An HOA’s reserve fund is your association’s equivalent to a savings account. Where day-to-day expenses are managed from the association’s operating fund, major repair and replacement costs come from the reserve fund.
Planning for and funding the operational needs of an association is straightforward. Line items such as garbage removal and lawn care services are simply added up to determine how much the association needs to generate per year/per month in dues. What becomes a bit more complicated to predict and plan for are major replacements of building equipment, roofs, siding, asphalt, concrete, etc. Responsible Boards, wise homeowners and experienced management companies have come to see that long-term planning to set funds aside now is imperative. An adequate reserve fund can mitigate or alleviate unexpected special assessments.
Reserve funds are not an extra expense to your association’s operating budget (your monthly “dues”) – they just spread out large expenses more evenly for the needs of your association when it comes to the replacement of those “big ticket” items.

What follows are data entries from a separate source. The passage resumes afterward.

(** * TypeScript-STL: Vector and the tree-backed sets

    A shallow embedding of [std.Vector] (Vector.ts) and of [std.TreeSet] /
    [std.TreeMultiSet] (TreeSet.ts, TreeMultiSet.ts) together with the
    properties stated about them.

    Conventions.
    - JavaScript numbers used as indices and as set elements are integers
      here ([Z]).
    - A method that may throw returns a [result]; a method containing a loop
      over iterators whose termination depends on its arguments takes a
      [fuel] and returns [option (result _)], [None] meaning the fuel ran out.
    - Mutation of [this] is explicit state passing: a method returns the new
      object next to its return value.
    - [class Vector<T> extends Array<T>] is a different object under the two
      ways of compiling it.  Where the class is emitted as a class, a Vector
      is an exotic Array object: module [Vector].  Where it is emitted for
      ES5, [Array.call(this)] leaves [this] an ordinary object behind whose
      prototype stands [Array.prototype]: module [ArrayLike].  The two agree
      on the elements; they differ in what a store at an index that is not
      an element does to [length]. *)

From Stdlib Require Import ZArith List Bool String Lia.
Import ListNotations.
Open Scope Z_scope.

(* ===================================================================== *)
(** * Exceptions *)
(* ===================================================================== *)

(** [std.OutOfRange] is the only exception the modelled code throws. *)
Inductive Exception : Type :=
| OutOfRange (what : string).

Inductive result (A : Type) : Type :=
| Ok (a : A)
| Throw (e : Exception).
Arguments Ok {A} a.
Arguments Throw {A} e.

Definition is_out_of_range {A} (r : result A) : bool :=
  match r with
  | Throw (OutOfRange _) => true
  | Ok _ => false
  end.

(** Sequencing of computations that may throw or run out of fuel. *)
Definition bindM {A B} (c : option (result A)) (k : A -> option (result B))
  : option (result B) :=
  match c with
  | None => None
  | Some (Throw e) => Some (Throw e)
  | Some (Ok a) => k a
  end.

Definition retM {A} (a : A) : option (result A) := Some (Ok a).

Declare Scope js_scope.
Delimit Scope js_scope with js.
Notation "x <- c ;; k" := (bindM c (fun x => k))
  (at level 61, c at next level, right associativity) : js_scope.

(* ===================================================================== *)
(** * Vector.ts *)
(* ===================================================================== *)

Module Vector.
Section Defs.
Context {T : Type}.

(** The JavaScript value [undefined], which every element type contains:
    it is what reading a missing array slot or property yields. *)
Variable undefined : T.

(** [Vector<T> extends Array<T>], as an exotic Array object.  [items] are
    the array elements at the indices [0 .. length-1].  [props] holds the
    properties stored under a negative integer key: [this[-1] = x] on a
    JavaScript array does not touch the elements or [length], it defines
    the property ["-1"]. *)
Record Vector : Type := mkVector {
  items : list T;
  props : list (Z * T)
}.
(** The collaborators of the engine, the identifier [uuid4] would draw,
    the clocks of the three memory calls and of the query, and the way the
    nested values of the assistant's metadata are kept as scalars. *)
Variable search :
  string → Z → option (gmap string pyval)
  → RAGEngine.outcome RAGEngine.search_result.
Variable generate_response :
  string → string → option (list (string * string))
  → RAGEngine.outcome RAGEngine.claude_response.
Variable fresh : string.
Variables now_create now_user now_assistant : nat → Z.
Variables start_time end_time : Q.
Variable flatten : list RAGEngine.source_info → Z * Z → gmap string pyval.

(** The [/api/chat] handler: the answer or the HTTP error, the memory
    afterwards and the log records. *)
Definition chat (cfg : Config.Settings) (request : ChatRequest)
    (self : ConversationMemory.t)
    : (ChatResponse + HTTPException) * ConversationMemory.t
      * ConversationMemory.log :=
  let '(sid, self1, log1) := resolve_session fresh now_create request self in
  let '(history, self2) :=
    ConversationMemory.get_formatted_history sid (Some 10) self1 in
  let '(self3, log3) :=
    ConversationMemory.add_message cfg now_user sid "user" (message request)
      None self2 in
  match RAGEngine.query search generate_response start_time end_time cfg
          (message request) (Some history) None None with
  | (RAGEngine.Raise e, logq) =>
      (inr {| status_code := 500; detail := RAGEngine.exc_message e |},
       self3,
       log1 ++ log3 ++ logq
       ++ [(RAGEngine.ERROR, "Chat error: " +:+ RAGEngine.exc_message e)])
  | (RAGEngine.Return result, logq) =>
      let '(self4, log4) :=
        ConversationMemory.add_message cfg now_assistant sid "assistant"
          (RAGEngine.answer result)
          (Some (flatten (RAGEngine.sources result)
                         (RAGEngine.tokens_used result)))
          self3 in
      (inl {| reply_message := RAGEngine.answer result;
              reply_session_id := sid;
              reply_sources := RAGEngine.sources result;
              reply_confidence := RAGEngine.confidence result;
              response_time := RAGEngine.response_time result;
              chunks_retrieved := RAGEngine.retrieved_chunks result;
              reply_model := RAGEngine.model_used result |},
       self4,
       log1 ++ log3 ++ logq ++ log4)
  end.
(** The ways a pattern can read the start of a text, with no order among
    them: [Matches r s g s' g'] when [r] can read [s] down to its suffix
    [s'] and take the groups from [g] to [g'].  A repetition counts the
    rounds it still owes and every round reads something. *)
Inductive Matches : regex -> str -> groups -> str -> groups -> Prop :=
| M_Any c s g :
    is_linebreak c = false -> Matches Any (c :: s) g s g
| M_Space c s g :
    is_space c = true -> Matches Space (c :: s) g s g
| M_Lit c s g :
    Matches (Lit c) (c :: s) g s g
| M_Eps s g :
    Matches Eps s g s g
| M_Seq r1 r2 s g s1 g1 s2 g2 :
    Matches r1 s g s1 g1 -> Matches r2 s1 g1 s2 g2 ->
    Matches (Seq r1 r2) s g s2 g2
| M_Alt_l r1 r2 s g s' g' :
    Matches r1 s g s' g' -> Matches (Alt r1 r2) s g s' g'
| M_Alt_r r1 r2 s g s' g' :
    Matches r2 s g s' g' -> Matches (Alt r1 r2) s g s' g'
| M_Rep_stop r s g :
    Matches (Rep 0 r) s g s g
| M_Rep_round min r s g s1 g1 s2 g2 :
    Matches r s g s1 g1 -> length s1 < length s ->
    Matches (Rep (pred min) r) s1 g1 s2 g2 ->
    Matches (Rep min r) s g s2 g2
| M_Group i r s g s' g' :
    Matches r s g s' g' ->
    Matches (Group i r) s g s' (<[i := consumed s s']> g')
| M_AtEnd s g :
    s = [] \/ s = [newline] -> Matches AtEnd s g s g.

End Re.

(** Regex to extract the platforms names out of img tags' "alt" attribute.
    Group 1 is any run of characters, greedy; group 2 is one or more
    whitespace characters, then group 3, one of the words Icon, Log, Logo,
    then the end-of-string anchor. *)
Definition _platform_name_re : Re.regex :=
  Re.Seq (Re.Group 1 (Re.Rep 0 Re.Any))
    (Re.Group 2
       (Re.Seq (Re.Rep 1 Re.Space)
          (Re.Seq
             (Re.Group 3
                (Re.Alt (Re.lit (U "Icon"))
                   (Re.Alt (Re.lit (U "Log")) (Re.lit (U "Logo")))))
             Re.AtEnd))).

(** Extracts the platform name out of an img tag's alt attribute *)
Definition get_platform_name (alt_desc : str) : str :=
  match Re.re_match _platform_name_re alt_desc with
  | Some n => Re.group n 1
  | None => alt_desc
  end.

(** ** The parsed page

    What BeautifulSoup builds: tags with a name, an attribute dict and
    children, and the strings between them. *)

Inductive node : Type :=
| NavigableString (s : str)
| Tag (name : str) (attrs : gmap str str) (contents : list node).

(** [tag.descendants]: every node below [n], in document order. *)
Fixpoint descendants (n : node) : list node :=
  match n with
  | NavigableString _ => []
  | Tag _ _ contents =>
      (fix go (l : list node) : list node :=
         match l with
         | [] => []
         | c :: l' => c :: descendants c ++ go l'
         end) contents
  end.

(** [tag.text]: the strings below [n], joined. *)
Fixpoint text (n : node) : str :=
  match n with
  | NavigableString s => s
  | Tag _ _ contents =>
      (fix go (l : list node) : str :=
         match l with
         | [] => []
         | c :: l' => text c ++ go l'
         end) contents
  end.

(** Whether [n] is a tag called [name] that carries every attribute of
    [attrs] with the given value. *)
Definition matches (name : str) (attrs : list (str * str)) (n : node) : bool :=
  match n with
  | NavigableString _ => false
  | Tag name' attrs' _ =>
      bool_decide (name' = name)
      && forallb (fun kv => bool_decide (attrs' !! kv.1 = Some kv.2)) attrs
  end.

(** [tag.find_all(name)] *)
Definition find_all (name : str) (n : node) : list node :=
  filter (fun d => matches name [] d = true) (descendants n).

(** [tag.find(name, attrs)]: the first match, or [None]. *)
Definition find (name : str) (attrs : list (str * str)) (n : node)
  : option node :=
  head (filter (fun d => matches name attrs d = true) (descendants n)).

(** [tag[key]] with a string [key]: the attribute of a tag; a
    [NavigableString] is a [str] and takes no string as subscript. *)
Definition tag_getitem (n : node) (key : str) : result str :=
  match n with
  | NavigableString _ => Err TypeError
  | Tag _ attrs _ => getkey attrs key
  end.
(** * Verification of the Archives-of-Nethys creature importer

    A shallow embedding of [src/dataloader-aon_co.js] (the importer with
    the text mirror) and of the attack scan of [src/unnamed/part_000]
    (the earlier importer), followed by the properties proved of them.

    Strings are sequences of UTF-16 code units, as in JavaScript.  The
    regular expressions of the source are written as terms of [regex] and
    run by a backtracking matcher that follows the RepeatMatcher and
    continuation semantics of ECMA-262. *)

From Stdlib Require Import Bool String Ascii List NArith ZArith Lia Arith.
Import ListNotations.

Set Implicit Arguments.

(** ** Strings *)

Definition char := N.
Bind Scope N_scope with char.
Definition jsstring := list char.

Definition str (s : string) : jsstring :=
  map N_of_ascii (list_ascii_of_string s).

Definition jsstring_eqb (a b : jsstring) : bool :=
  if list_eq_dec N.eq_dec a b then true else false.

Definition TYPOGRAPHIC_MINUS : char := 0x2212%N.
Definition BULLET : char := 0x2022%N.
Definition EM_DASH : char := 0x2014%N.
Definition FULLWIDTH_COLON : char := 0xFF1A%N.
Definition LF : char := 10%N.
Definition CR : char := 13%N.

Definition inRange (lo hi c : char) : bool := ((lo <=? c) && (c <=? hi))%N.

(** LineTerminator of ECMA-262. *)
Definition isLineTerminator (c : char) : bool :=
  ((c =? 10) || (c =? 13) || (c =? 0x2028) || (c =? 0x2029))%N.

(** WhiteSpace and LineTerminator: the set of [\s] and of [trim]. *)
Definition isSpace (c : char) : bool :=
  ((c =? 9) || (c =? 11) || (c =? 12) || (c =? 32) || (c =? 0xA0)
   || (c =? 0x1680) || inRange 0x2000 0x200A c || (c =? 0x202F)
   || (c =? 0x205F) || (c =? 0x3000) || (c =? 0xFEFF))%N
  || isLineTerminator c.

Definition isDigit (c : char) : bool := inRange 48 57 c.

Definition isWordChar (c : char) : bool :=
  inRange 97 122 c || inRange 65 90 c || isDigit c || (c =? 95)%N.

(** Canonicalize for the [i] flag without the [u] flag.  It folds the
    ASCII letters only: a code unit of 128 or more never canonicalizes to
    an ASCII one, and every literal and class member of the patterns below
    is either ASCII or has no case mapping, so on these patterns the
    folding agrees with the full upper-casing of the standard. *)
Definition canonicalize (ignoreCase : bool) (c : char) : char :=
  if ignoreCase && inRange 97 122 c then (c - 32)%N else c.

(** ** Regular expressions *)

Inductive citem :=
| CChr (c : char)
| CDigit
| CSpace
| CWord.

One commonly asked question is how is the amount needed for the reserve fund determined? Typically, an HOA board will hire a specialized outside firm to prepare a Reserve Study. This study, usually conducted by an engineer, first identifies all of the components the association is responsible for replacing; gives those items a remaining “useful life;” identifies the years which those components should replaced; and predicts a cost to do so. In the end you are left with a comprehensive 20-30 year plan. In addition to the expenses, a funding plan is then generated to guide how much the association needs to be saving each year to meet those expenses. This savings “expense” is then planned as part of your operating budget, thus your “dues.”
A reserve fund helps your association and Board fulfill their fiduciary responsibility to ensure your property is maintained – but this fund may also be a legal requirement for the HOA. A reserve fund may actually be required by any secondary mortgage market in which the association participates in such as Fannie Mae, Freddie Mac, FHA, or VA. Additionally, state statues, regulations or court decisions may require a reserve fund be maintained. For example, any common interest community built after June 1994 is required by the Minnesota Common Interest Ownership Act to maintain a reserve fund.
Reserve funds and studies are one of the most powerful tools an association can enact. Possible statutory requirements and powerful fund planning aside, utilizing a reserve study and maintaining an adequate reserve fund is the foundation to ensuring the stability of property values.